Capital of the World
New York attracts researchers from every corner of the globe


The Scientist 2004, 18(Supplement 1):S45

Published 22 November 2004



New York City is a diverse center of internationalism, and its scientific resources mirror that diversity, say researchers. The city's teaching institutions draw a high percentage of top-notch individuals from around the world. Mount Sinai Medical Center, for example, currently hosts postdoctoral fellows from 45 nations, and PhD and MD/PhD students from 25 countries in Europe, Africa and Asia, including places such as Albania, Lebanon, Armenia, Ghana, Thailand, and Taiwan, according to Mount Sinai's associate director of external affairs Debra Kaplan.

"New York City is a magnet especially for scientists from Europe and Asia because of its cosmopolitan character – its style of living, population density, public transportation, and just the city's internationalism," says Savio Woo, professor and chair of gene and cell medicine since 1996, when he joined Mount Sinai from the Baylor College of Medicine in Houston, Texas, where he had been for 23 years prior. "While Texas has a rather free-wheeling, anything-is-possible academic atmosphere, and is very attractive to Americans, New York City is more user-friendly if you're from Europe or Asia," Woo says. "If you find a groove here, you can really excel."

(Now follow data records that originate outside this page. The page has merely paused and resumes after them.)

(* ===== verification/Peers.v ===== *)
(** * WireGuard identities, peer snapshots and the poll endpoint
    (internal/wireguard/wireguard.go; internal/health/wireguard_peers.go)

    SHA-256 and Curve25519 are the class [Crypto]; the answer of [rand.Read]
    is an argument of the functions that draw randomness. *)
From S2P Require Import Prelude.
From S2P Require Import Effects.
From S2P Require Import Encoding.
From S2P Require Import Resources.
From S2P Require Import Allocation.

Definition KeySize : nat := 32.
Definition PollTokenSize : nat := 32.
Definition sha256_Size : nat := 32.
Definition DefaultListenPort : Z := 51820.

Abbreviation bytes := (list Byte.byte) (only parsing).

Class Crypto := {
  Sum256 : bytes → bytes;
  Sum256_size : ∀ b, length (Sum256 b) = sha256_Size;
  (* [curve25519.X25519(scalar, Basepoint)] *)
  X25519_base : bytes → result bytes;
  X25519_size : ∀ s p, X25519_base s = inr p → length p = KeySize
}.

(** [fmt.Errorf("msg: %w", err)] *)
Definition errorf_w (msg : string) (err : error) : error :=
  Err (msg +:+ ": " +:+ err_text err) (err_chain err).

Record KeyPair := { Private : bytes; Public : bytes }.

(** [priv[0] &= 248; priv[31] = (priv[31] & 127) | 64] *)
Definition clamp (priv : bytes) : bytes :=
  alter (λ b, byte_of (Z.lor (Z.land (byte_val b) 127) 64)) 31%nat
    (alter (λ b, byte_of (Z.land (byte_val b) 248)) 0%nat priv).

Record Peer := {
  pe_AllocationID : string;
  pe_PublicKey : string;
  pe_OverlayAddress : string;
  pe_Endpoint : string
}.

#[export] Instance Peer_eq_dec : EqDecision Peer.
Proof. solve_decision. Defined.

Record CloudInitPayload := {
  pl_PrivateKey : string;
  pl_AllocationID : string;
  pl_ControllerURL : string;
  pl_PollToken : string;
  pl_OverlayAddress : string;
  pl_Peers : list Peer
}.

Section crypto.
Context `{Crypto}.

(** [copy(kp.Public[:], pub)]: both are [KeySize] long. *)
Definition Generate (read : result bytes) : result KeyPair :=
  match read with
  | inl err => inl (errorf_w "wireguard: generate private key" err)
  | inr raw =>
      let priv := clamp raw in
      match X25519_base priv with
      | inl err => inl (errorf_w "wireguard: derive public key" err)
      | inr pub => inr {| Private := priv; Public := pub |}
      end
  end.

Definition GeneratePollToken (read : result bytes) : result (string * bytes) :=
  match read with
  | inl err => inl (errorf_w "wireguard: generate poll token" err)
  | inr raw => inr (hex_encode raw, Sum256 raw)
  end.

(** The text of the decoder's error is not kept. *)
Definition HashPollToken (token : string) : result bytes :=
  match hex_decode token with
  | None => inl (errors_new "wireguard: decode poll token")
  | Some raw => inr (Sum256 raw)
  end.
End crypto.

(** ** Snapshot *)

Definition peer_of (a : Allocation) : Peer :=
  {| pe_AllocationID := ID a;
     pe_PublicKey := base64_encode (WireGuardPublicKey a);
     pe_OverlayAddress := WireGuardOverlayAddress a;
     pe_Endpoint := WireGuardEndpoint a |}.

(** The three [continue] guards of the loop, negated. *)
Definition is_peer (forID networkProfile : string) (a : Allocation) : bool :=
  negb ((ID a =s "") || (ID a =s forID)) &&
  negb ((NetworkProfile a <>s networkProfile) || negb (phase_eqb (al_Phase a) Running)) &&
  negb ((length (WireGuardPublicKey a) =? 0)%nat || (WireGuardOverlayAddress a =s "")).
Lemma replace_skip old new pre s :
  skips old pre s → replace_first old new (pre +:+ s) = String.append pre <$> replace_first old new s.
Proof.
  induction pre as [|c pre IH]; intros Hs.
  - change ("" +:+ s) with s. by destruct (replace_first old new s).
  - destruct Hs as [Hc Hs]. change (String c pre +:+ s) with (String c (pre +:+ s)) in *.
    cbn [replace_first]. rewrite Hc, IH by done. by destruct (replace_first old new s).
Qed.

(** A pattern with a space before any quote does not start inside a base64
    text that a quote follows. *)
Lemma pattern_not_in_base64 p1 p2 b rest :
  Forall (.≠ "'"%char) (String.list_ascii_of_string p1) → base64_text b →
  cut_prefix (p1 +:+ String " " p2) (b +:+ String "'" rest) = None.
Proof.
  assert (∀ c, c ∈ base64_text_chars → Ascii.eqb " " c = false) as Hsp.
  { intros c Hc. assert (Forall (λ c, Ascii.eqb " " c = false) base64_text_chars) as H.
    { repeat (constructor; [reflexivity|]). constructor. }
    rewrite Forall_forall in H. by apply H. }
  revert b. induction p1 as [|d p1 IH]; intros b Hp Hb.
  - destruct b as [|c b]; [done|]. apply Forall_cons in Hb as [Hc _].
    change (cut_prefix _ _) with (if Ascii.eqb " " c then cut_prefix p2 (b +:+ String "'" rest) else None).
    by rewrite Hsp.
  - apply Forall_cons in Hp as [Hd Hp]. destruct b as [|c b].
    + change (cut_prefix _ _) with (if Ascii.eqb d "'" then cut_prefix (p1 +:+ String " " p2) rest else None).
      by apply Ascii.eqb_neq in Hd as ->.
    + apply Forall_cons in Hb as [_ Hb].
      change (cut_prefix _ _) with
        (if Ascii.eqb d c then cut_prefix (p1 +:+ String " " p2) (b +:+ String "'" rest) else None).
      by rewrite IH; destruct (Ascii.eqb d c).
Qed.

Swedish native Torsten Wiesel, who has taught at Harvard University and John Hopkins University, agrees. "As a city, New York has tremendous advantages over other cities; there is a critical scientific environment here that is not found elsewhere," says the Nobel laureate and former Rockefeller University president.

Being in the city exposes researchers to others with different educational backgrounds and enables them to look at a scientific problem from different perspectives, says Moscow native Sergei Sokol, a professor of molecular, cell, and developmental biology at Mount Sinai, who recently joined the faculty after 12 years at Harvard Medical School. "There is greater cultural interface here," he says.

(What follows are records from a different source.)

(* ===== verification/AgentRun.v ===== *)
(** * The agent's lifetime
    (internal/wireguard/agent/agent.go, internal/wireguard/agent/client.go,
    cmd/runnerscout-wireguard-agent/main.go)

    [Run] reads the boot payload, brings the tunnel of Tunnel.v up, and
    reconciles it (Agent.v) with each polled snapshot until its context ends.
    The loop takes fuel, one unit per round; [None] is an agent still running.
    Logging, and the fields of [Options] that tests replace, are left out.  The last
    part is a poll answered by the health server over one state of the records. *)
From stdpp Require Import pretty.
From S2P Require Import Prelude.
From S2P Require Import Effects.
From S2P Require Import Encoding.
From S2P Require Import Resources.
From S2P Require Import Allocation.
From S2P Require Import Overlay.
From S2P Require Import Peers.
From S2P Require Import Command.
From S2P Require Import Agent.
From S2P Require Import Tunnel.
From S2P Require Import GithubJobs.
From S2P Require Import Health.

(** [json.Unmarshal] of the payload file. *)
Class PayloadJSON := { decode_payload : string → result CloudInitPayload }.

(** The URL of a request: why it cannot be parsed, or the unescaped segments of
    its path. *)
Class RequestURL := { request_path : string → result (list string) }.

Inductive agentE : Type → Type :=
  | ReadFile (path : string) : agentE (result string)
  | NewTicker (interval : duration) : agentE unit
  (* the [select] of the loop: the context's error, or a tick *)
  | AgentSelect : agentE (option error)
  (* [client.Do] of a GET request, given up after [timeout] *)
  | GetPeers (timeout : duration) (url authorization : string) : agentE (result HTTPResponse)
  | AgentRange (keys : list PublicKey) : agentE (list PublicKey)
  | OnDevice {X} (e : deviceE X) : agentE X.

Abbreviation agentM := (prog agentE).
Abbreviation agent_history := (list (event agentE)).

(** ** The poll request *)

Definition max_body : Z := Z.shiftl 4 20.

(** [io.LimitReader].  A body is the bytes read before the stream ended, by its
    end or by an error: an incomplete value is an error of the decoder in both
    cases. *)
Definition limit_body (s : string) : string := String.substring 0 (Z.to_nat max_body) s.

Definition peers_url (controllerURL allocationID : string) : string :=
  controllerURL +:+ "/v1/wireguard/peers/" +:+ allocationID.

Section poll.
Context `{PeersJSON} `{RequestURL}.

Definition Poll (timeout : duration) (controllerURL allocationID pollToken : string) : agentM (result (list Peer)) :=
  let url := peers_url controllerURL allocationID in
  match request_path url with
  | inl err => mret (inl (errorf_w "agent: build poll request" err))
  | inr _ =>
      resp ← call (GetPeers timeout url (bearer +:+ pollToken));
      mret match resp with
           | inl err => inl (errorf_w "agent: poll request failed" err)
           | inr r =>
               if negb (StatusCode r =? 200)
               then inl (errors_new ("agent: poll request returned status " +:+ pretty (StatusCode r)))
               else
                 match decode_peers (limit_body (Body r)) with
                 | inl err => inl (errorf_w "agent: decode poll response" err)
                 | inr peers => inr peers
                 end
           end
  end.
End poll.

"My work only makes sense here, in this urban, culturally diverse environment," says Mary McKay, professor of psychiatry and community medicine at Mount Sinai who works with inner city children and parents to design programs to address these kids' special needs. New York City serves as an international platform, she says. "Being here enables me to meet and work with diverse Latino and Black communities, which also serves as a lab for extending the work to communities in South Africa, Trinidad, and Tobago."